** Exercise **
From the entries that follow, work out how many lines contain "destruct". Write the number only.

** Data to use **
(** what the options of the pool say about the region *)
Lemma ipc_pool_cfg_sizes pow depth fd addr name owner headroom mode type handle id :
  ring_fits pow depth -> mapped_at addr ->
  let cfg := ipc_pool_cfg (ri_set_map fd addr (ring_sizes pow depth name owner)) headroom mode type handle id in
  scfg_buf_addr cfg = addr + post_size pow depth /\ scfg_total_size cfg = region_size pow depth - post_size pow depth.
Proof.
  intros Hf Ha. destruct (sizes_ok pow depth name owner Hf) as (E1 & E2 & Hp & Hr & Hd).
  pose proof (rf_depth _ _ Hf). pose proof (pow_range pow (rf_pow _ _ Hf)). unfold mapped_at, SIZEOF_UMQ_BUF in *.
  unfold ipc_pool_cfg. cbn [scfg_buf_addr scfg_total_size]. cbn [ri_set_map ri_addr ri_transmit_queue_buf_size ri_shm_size].
  rewrite E1, E2. split; [apply u64_small; nia|apply u32_small; nia].
Qed.

Lemma ring_option_ok pow depth own m : ring_fits pow depth ->
  opt_ok {| opt_owner := own; opt_tx_max_buf_size := 12; opt_tx_depth := depth;
            opt_rx_max_buf_size := 12; opt_rx_depth := depth; opt_addr := Some m |}.
Proof.
  intros [Hp Hd Hs _]. pose proof (pow_range pow Hp). unfold opt_ok, NUM_RING_HEADERS, SHM_RING_HDR_SIZE, SIZEOF_UMQ_BUF in *. simpl. nia.
Qed.

(** the ring both sides use *)
Definition ipc_msg_ring (depth : Z) : msg_ring :=
  ring_layout [] (-1) 0 false {| opt_owner := true; opt_tx_max_buf_size := 12; opt_tx_depth := depth;
    opt_rx_max_buf_size := 12; opt_rx_depth := depth; opt_addr := None |}.

Lemma create_ring pow depth fd addr name m : ring_fits pow depth -> zlen m = post_size pow depth ->
  exists m', msg_ring_create (ring_os all_ok) [] 0 (ipc_ring_option (ri_set_map fd addr (ring_sizes pow depth name true)) true m) =
      Some (Some (ipc_msg_ring depth, m'), []) /\ offset_rings (ipc_msg_ring depth) m' [] [].
Proof.
  intros Hf Hm. pose proof (rf_header _ _ Hf) as Hh. fold (post_size pow depth) in Hh. pose proof (rf_depth _ _ Hf).
  pose proof (rf_size _ _ Hf). pose proof (pow_range pow (rf_pow _ _ Hf)). unfold SIZEOF_UMQ_BUF in *.
  destruct (init_ring_hdrs_pair [] (-1) 0 false _ m (ring_option_ok pow depth true m Hf)) as (m' & E & Hp).
  { unfold ring_layout. cbn [shm_rx_ring_hdr opt_tx_depth opt_tx_max_buf_size opt_rx_depth opt_rx_max_buf_size].
    unfold SHM_RING_HDR_SIZE. rewrite u32_small by nia. lia. }
  exists m'. split; [|exact Hp]. unfold msg_ring_create. cbn [ring_os os_calloc all_ok ha_ring negb].
  change (MAX_MSG_RING_NAME <? 0) with false. cbv iota. change (read_bytes [] 0 0) with (Some (@nil Z)). cbn [mbind option_bind].
  unfold ipc_ring_option. cbn [opt_addr opt_owner ri_set_map ri_tx_depth ring_sizes]. rewrite E. done.
Qed.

** Task response **
2